2020-11-06 Thread Jesper Dangaard Brouer
On Fri, 06 Nov 2020 12:45:31 +0100
Toke Høiland-Jørgensen  wrote:

> "Thomas Rosenstein"  writes:
> 
> > On 6 Nov 2020, at 12:18, Jesper Dangaard Brouer wrote:
> >  
> >> On Fri, 06 Nov 2020 10:18:10 +0100
> >> "Thomas Rosenstein"  wrote:
> >>  
> > I just tested 5.9.4 seems to also fix it partly, I have long
> > stretches where it looks good, and then some increases again. (3.10
> > Stock has them too, but not so high, rather 1-3 ms)
> >  
> >>
> >> That you have long stretches where latency looks good is interesting
> >> information.   My theory is that your system have a periodic userspace
> >> process that does a kernel syscall that takes too long, blocking
> >> network card from processing packets. (Note it can also be a kernel
> >> thread).  
> >
[...]
> >
> > Could this be related to netlink?
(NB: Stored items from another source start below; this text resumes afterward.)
(** ** When the statement tool returns text *)

Lemma dumps_printable_value (L : Libs) (v : pyval) :
  printable_value v = true -> exists s, json.dumps L v = Ok s.
Proof.
  destruct v as [x|l|d]; try discriminate.
  destruct x as [| |b|z|f|s|t]; try discriminate; intros _; simpl;
    try (eexists; reflexivity).
  - destruct b; eexists; reflexivity.
  - destruct f as [[|]|[|]| |]; eexists; reflexivity.
Qed.

Lemma dumps_printable_key (L : Libs) (k : label) :
  printable_key k = true -> exists s, json.dumps_key L k = Ok s.
Proof. destruct k; try discriminate; intros _; eexists; reflexivity. Qed.

Lemma dumps_printable_dict (L : Libs) (d : dict) :
  forallb printable_member d = true ->
  exists s, json.dumps L (PDict d) = Ok s.
Proof.
  intros H. simpl.
  match goal with
  | |- context [obind (?F d) _] =>
      assert (Hm : exists ss, F d = Ok ss)
  end.
  { induction d as [|[k v] d IH]; simpl.
    - eexists; reflexivity.
    - simpl in H. apply andb_true_iff in H as [Hkv Hd].
      unfold printable_member in Hkv. simpl in Hkv.
      apply andb_true_iff in Hkv as [Hk Hv].
      destruct (dumps_printable_key L k Hk) as [sk ->].
      destruct (dumps_printable_value L v Hv) as [sv Hsv].
      simpl in Hsv |- *. rewrite Hsv. simpl.
      destruct (IH Hd) as [ss ->]. eexists; reflexivity. }
  destruct Hm as [ss ->]. eexists; reflexivity.
Qed.

Lemma dumps_printable_records (L : Libs) (recs : list dict) :
  forallb (forallb printable_member) recs = true ->
  exists s, json.dumps L (PList (map PDict recs)) = Ok s.
Proof.
  intros H. simpl.
  match goal with
  | |- context [obind (?F (map PDict recs)) _] =>
      assert (Hm : exists ss, F (map PDict recs) = Ok ss)
  end.
  { induction recs as [|r recs IH]; simpl.
    - eexists; reflexivity.
    - simpl in H. apply andb_true_iff in H as [Hr Hrest].
      destruct (dumps_printable_dict L r Hr) as [s Hs].
      simpl in Hs. rewrite Hs. simpl.
      destruct (IH Hrest) as [ss ->]. eexists; reflexivity. }
  destruct Hm as [ss ->]. eexists; reflexivity.
Qed.

Lemma printable_null_if_missing (x : scalar) :
  printable_cell x = true -> printable_value (null_if_missing x) = true.
Proof. destruct x as [| | | |f| |]; try reflexivity; try discriminate.
  now destruct f. Qed.

Lemma fill_printable (date_str : string) (items : list (label * scalar)) :
  forallb (fun kx => printable_key (fst kx) && printable_cell (snd kx)) items
  = true ->
  forallb printable_member (fill [(LStr "date", PStr date_str)] items) = true.
Proof.
  intros H. rewrite fill_writes.
  apply forallb_fold_dict_set; [|reflexivity].
  induction items as [|[k x] items IH]; simpl in *; [reflexivity|].
  apply andb_true_iff in H as [Hkx Hrest].
  apply andb_true_iff in Hkx as [Hk Hx].
  unfold printable_member at 1. simpl.
  now rewrite Hk, (printable_null_if_missing x Hx), IH.
Qed.

Lemma series_printable (df : DataFrame) (j : nat) :
  forallb printable_key (index df) = true ->
  (forall i j, printable_cell (iat df i j) = true) ->
  forallb (fun kx => printable_key (fst kx) && printable_cell (snd kx))
          (series df j) = true.
Proof.
  intros Hk Hc. apply forallb_forall. intros [k x] H.
  unfold series in H. apply in_map_iff in H as [[i r] [E Hin]].
  injection E as <- <-. simpl. rewrite Hc, andb_true_r.
  apply in_combine_r in Hin.
  rewrite forallb_forall in Hk. now apply Hk.
Qed.

Lemma statement_loop_printable (df : DataFrame) (cols : list label)
  (recs : list dict) :
  forallb printable_key (index df) = true ->
  (forall i j, printable_cell (iat df i j) = true) ->
  statement_loop df cols = Ok recs ->
  forallb (forallb printable_member) recs = true.
Proof.
  intros Hk Hc H. apply statement_loop_fills in H.
  apply forallb_forall. intros r Hr.
  rewrite Forall_forall in H.
  destruct (H r Hr) as [column [items [Hi ->]]].
  apply fill_printable.
  unfold column_items in Hi.
  destruct (position column (columns df)) as [j|]; [|discriminate].
  destruct (Nat.eqb (count column (columns df)) 1); [|discriminate].
  injection Hi as <-. now apply series_printable.
Qed.

(** X12.  On a resolved symbol, when the provider's statement is a
    table with pairwise distinct column labels, row labels that are
    strings or integers and cells that are numbers, strings, booleans or
    missing markers, [get_financial_statement] returns text: nothing on
    that path raises, and nothing is printed. *)
Theorem statement_returns_text (L : Libs) (how : enum_format) (w : world)
  (ticker : string) (k : FinancialType.t) (df : DataFrame) :
  resolves w ticker ->
  w (resolved ticker) (yf.Attr (matching_accessor k)) = Ok (OFrame df) ->
  unique (columns df) = true ->
  forallb printable_key (index df) = true ->
  (forall i j, printable_cell (iat df i j) = true) ->
  exists s,
    invoke w (get_financial_statement L how ticker (FinancialType.value k))
    = (resolved ticker ++ [Asked (yf.Attr (matching_accessor k))], Ok s).
Proof.
  intros Hr Hw Hu Hk Hc.
  destruct (statement_loop_clean df (columns df) [] eq_refl Hu)
    as [recs [Hrecs _]].
  destruct (dumps_printable_records L recs
              (statement_loop_printable df _ recs Hk Hc Hrecs)) as [s Hs].
  exists s. unfold get_financial_statement.
  rewrite run_resolved by assumption.
  rewrite select_statement_value, run_ask, Hw, run_lift.
  simpl statement_records. rewrite Hrecs, run_lift_end. now rewrite Hs.
Qed.

Lemma sample_statement_printable (i j : nat) :
  printable_cell (iat sample_statement i j) = true.
Proof. destruct i as [|[|i]], j as [|[|j]]; reflexivity. Defined.

Lemma statement_returns_text_witness :
  resolves market "AAPL"
  /\ unique (columns sample_statement) = true
  /\ forallb printable_key (index sample_statement) = true
  /\ exists s,
       snd (invoke market
              (get_financial_statement sample_libs ByName "AAPL" "cashflow"))
       = Ok s.
Proof.
  split; [exact market_resolves_AAPL|]. do 2 (split; [reflexivity|]).
  destruct (statement_returns_text sample_libs ByName market "AAPL"
              FinancialType.cashflow sample_statement market_resolves_AAPL
              eq_refl eq_refl eq_refl sample_statement_printable) as [s Hs].
  exists s. exact (f_equal snd Hs).
Defined.

(** ** The unregistered variants *)

(** X13.  [get_historical_stock_prices] is its [_mod] variant followed
    by [to_json(orient="records", date_format="iso")]: the two make the
    same requests and print the same lines; where the variant returns a
    string the tool returns that string, where it returns the table with
    its [Date] column the tool returns the table's text, and where it
    raises the tool raises the same exception. *)
Theorem prices_mod_agrees (L : Libs) (w : world)
  (ticker period interval : string) :
  fst (invoke w (get_historical_stock_prices L ticker period interval))
  = fst (invoke w (get_historical_stock_prices_mod ticker period interval))
  /\ snd (invoke w (get_historical_stock_prices L ticker period interval))
     = match snd (invoke w (get_historical_stock_prices_mod
                              ticker period interval)) with
       | Ok (OVal (PScalar (SStr s))) => Ok s
       | Ok o => to_json L Iso o
       | Err e => Err e
       end.
Proof.
  unfold invoke, get_historical_stock_prices,
    get_historical_stock_prices_mod.
  rewrite !run_ask.
  destruct (w [] (yf.Ticker ticker)) as [h|e]; [|split; reflexivity].
  simpl app. rewrite !run_check_isin.
  destruct (w [Asked (yf.Ticker ticker)] (yf.Attr yf.isin)) as [v|e];
    [destruct (is_None v)|]; try (split; reflexivity).
  rewrite !run_ask.
  destruct (w _ (yf.Attr (yf.history period interval))) as [o|e];
    [|split; reflexivity].
  rewrite run_lift_lift, run_lift_end. cbn [fst snd].
  split; [reflexivity|].
  destruct (reset_index "Date" o) as [o'|e] eqn:E; [|reflexivity].
  destruct o as [v'|df]; [discriminate E|].
  unfold reset_index in E.
  destruct (mem (LStr "Date") (columns df)); [discriminate E|].
  injection E as <-. reflexivity.
Qed.

Lemma run_ask_end (w : world) (past : list event) (r : yf.request) :
  run w past (ask r) = (past ++ [Asked r], w past r).
Proof. simpl. now destruct (w past r). Qed.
I have gobgpd running on these 
> > routers, which injects routes via netlink.
> > But the churn rate during the tests is very minimal, maybe 30 - 40 
> > routes every second.

Yes, this could be related.  The internal data-structure for FIB
lookups is a fibtrie which is a compressed patricia tree, related to
radix tree idea.  Thus, I can imagine that the kernel have to
rebuild/rebalance the tree with all these updates.

> >
> > Otherwise we got: salt-minion, collectd, node_exporter, sshd  
> 
> collectd may be polling the interface stats; try turning that off?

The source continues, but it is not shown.